→ PROBLEM STATEMENT
Set down all the entries again, word for word.

→ DATASET EXCERPTS
(** C38: the command line is read as it is written.  [flag.Parse] accepts exactly
    the command lines of the grammar above and sets what they say, the last
    setting of a flag winning; on any other the process exits with status 0
    (help) or 2 before it makes a single call.  Every configuration of [main]
    can be written: rendered as arguments, it is the one the process runs
    with. *)
Theorem command_line_correct extra fails env args :
  (∀ m, Parse extra args defaults = inr m ↔ command_line extra defaults args m) ∧
  (oc_made (pr_outcome (process extra fails args env)) ≠ [] ↔ ∃ m, command_line extra defaults args m) ∧
  (oc_made (pr_outcome (process extra fails args env)) ≠ [] ∨
    oc_status (pr_outcome (process extra fails args env)) ∈ [0; 2]) ∧
  ∀ fl, process extra fails (render fl) env = runs_with fails env fl.
Proof.
  assert (Hiff : ∀ m, Parse extra args defaults = inr m ↔ command_line extra defaults args m)
    by (intros m; split; [apply Parse_sound|apply Parse_complete]).
  split; [done|]. unfold process at 1 2 3.
  destruct (Parse extra args defaults) as [st|m] eqn:E.
  - split_and!.
    + split; [done|]. by intros [m Hm%Hiff].
    + right. simpl. destruct (Parse_exits _ _ _ _ E) as [->| ->]; set_solver.
    + intros fl. unfold process. destruct (Parse_render extra fl) as (m & -> & <-). done.
  - assert (Hm : oc_made (main fails (flags_of m) env) ≠ []).
    { unfold main, main_calls. destruct (construct _ _ _) as [wi h]. cbn [app run_calls]. repeat case_match; simplify_eq; done. }
    split_and!.
    + split; [|done]. intros _. exists m. by apply Hiff.
    + by left.
    + intros fl. unfold process. destruct (Parse_render extra fl) as (m' & -> & <-). done.
Qed.

(** ** Deployments *)

(** The arguments of [config/manager/manager.yaml]. *)
Example manager_yaml :
  flags_of (match Parse (λ _, None) ["--leader-elect"; "--health-probe-bind-address=:8081";
    "--registry-bind-address=:9090"; "--gpu-resource-name=nvidia.com/gpu"] defaults with
    inr m => m | inl _ => ∅ end) =
  {| fl_metricsAddr := "0"; fl_probeAddr := ":8081"; fl_enableLeaderElection := true;
     fl_secureMetrics := true; fl_enableHTTP2 := false; fl_gpuResourceName := DefaultGPUResourceName;
     fl_prometheusURL := ""; fl_gatewayName := "agentrax-gateway"; fl_gatewayNamespace := "agentrax-system";
     fl_registryAddr := ":9090"; fl_otlpEndpoint := ""; fl_otlpInsecure := false; fl_logLevel := "info" |}.
Proof. vm_compute. reflexivity. Qed.

Example no_arguments : flags_of defaults = default_flags.
Proof. vm_compute. reflexivity. Qed.

(** The value of a boolean flag needs an equals sign: without one it ends the
    flags, and what follows is not looked at. *)
Example boolean_with_space :
  let args := ["--metrics-secure"; "false"; "--leader-elect"] in
  match Parse (λ _, None) args defaults with
  | inr m => fl_secureMetrics (flags_of m) = true ∧ fl_enableLeaderElection (flags_of m) = false
  | inl _ => False
  end.
Proof. vm_compute. done. Qed.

→ WRITTEN SOLUTION
(** C38: the command line is read as it is written.  [flag.Parse] accepts exactly
    the command lines of the grammar above and sets what they say, the last
    setting of a flag winning; on any other the process exits with status 0
    (help) or 2 before it makes a single call.  Every configuration of [main]
    can be written: rendered as arguments, it is the one the process runs
    with. *)
Theorem command_line_correct extra fails env args :
  (∀ m, Parse extra args defaults = inr m ↔ command_line extra defaults args m) ∧
  (oc_made (pr_outcome (process extra fails args env)) ≠ [] ↔ ∃ m, command_line extra defaults args m) ∧
  (oc_made (pr_outcome (process extra fails args env)) ≠ [] ∨
    oc_status (pr_outcome (process extra fails args env)) ∈ [0; 2]) ∧
  ∀ fl, process extra fails (render fl) env = runs_with fails env fl.
Proof.
  assert (Hiff : ∀ m, Parse extra args defaults = inr m ↔ command_line extra defaults args m)
    by (intros m; split; [apply Parse_sound|apply Parse_complete]).
  split; [done|]. unfold process at 1 2 3.
  destruct (Parse extra args defaults) as [st|m] eqn:E.
  - split_and!.
    + split; [done|]. by intros [m Hm%Hiff].
    + right. simpl. destruct (Parse_exits _ _ _ _ E) as [->| ->]; set_solver.
    + intros fl. unfold process. destruct (Parse_render extra fl) as (m & -> & <-). done.
  - assert (Hm : oc_made (main fails (flags_of m) env) ≠ []).
    { unfold main, main_calls. destruct (construct _ _ _) as [wi h]. cbn [app run_calls]. repeat case_match; simplify_eq; done. }
    split_and!.
    + split; [|done]. intros _. exists m. by apply Hiff.
    + by left.
    + intros fl. unfold process. destruct (Parse_render extra fl) as (m' & -> & <-). done.
Qed.

(** ** Deployments *)

(** The arguments of [config/manager/manager.yaml]. *)
Example manager_yaml :
  flags_of (match Parse (λ _, None) ["--leader-elect"; "--health-probe-bind-address=:8081";
    "--registry-bind-address=:9090"; "--gpu-resource-name=nvidia.com/gpu"] defaults with
    inr m => m | inl _ => ∅ end) =
  {| fl_metricsAddr := "0"; fl_probeAddr := ":8081"; fl_enableLeaderElection := true;
     fl_secureMetrics := true; fl_enableHTTP2 := false; fl_gpuResourceName := DefaultGPUResourceName;
     fl_prometheusURL := ""; fl_gatewayName := "agentrax-gateway"; fl_gatewayNamespace := "agentrax-system";
     fl_registryAddr := ":9090"; fl_otlpEndpoint := ""; fl_otlpInsecure := false; fl_logLevel := "info" |}.
Proof. vm_compute. reflexivity. Qed.

Example no_arguments : flags_of defaults = default_flags.
Proof. vm_compute. reflexivity. Qed.

(** The value of a boolean flag needs an equals sign: without one it ends the
    flags, and what follows is not looked at. *)
Example boolean_with_space :
  let args := ["--metrics-secure"; "false"; "--leader-elect"] in
  match Parse (λ _, None) args defaults with
  | inr m => fl_secureMetrics (flags_of m) = true ∧ fl_enableLeaderElection (flags_of m) = false
  | inl _ => False
  end.
Proof. vm_compute. done. Qed.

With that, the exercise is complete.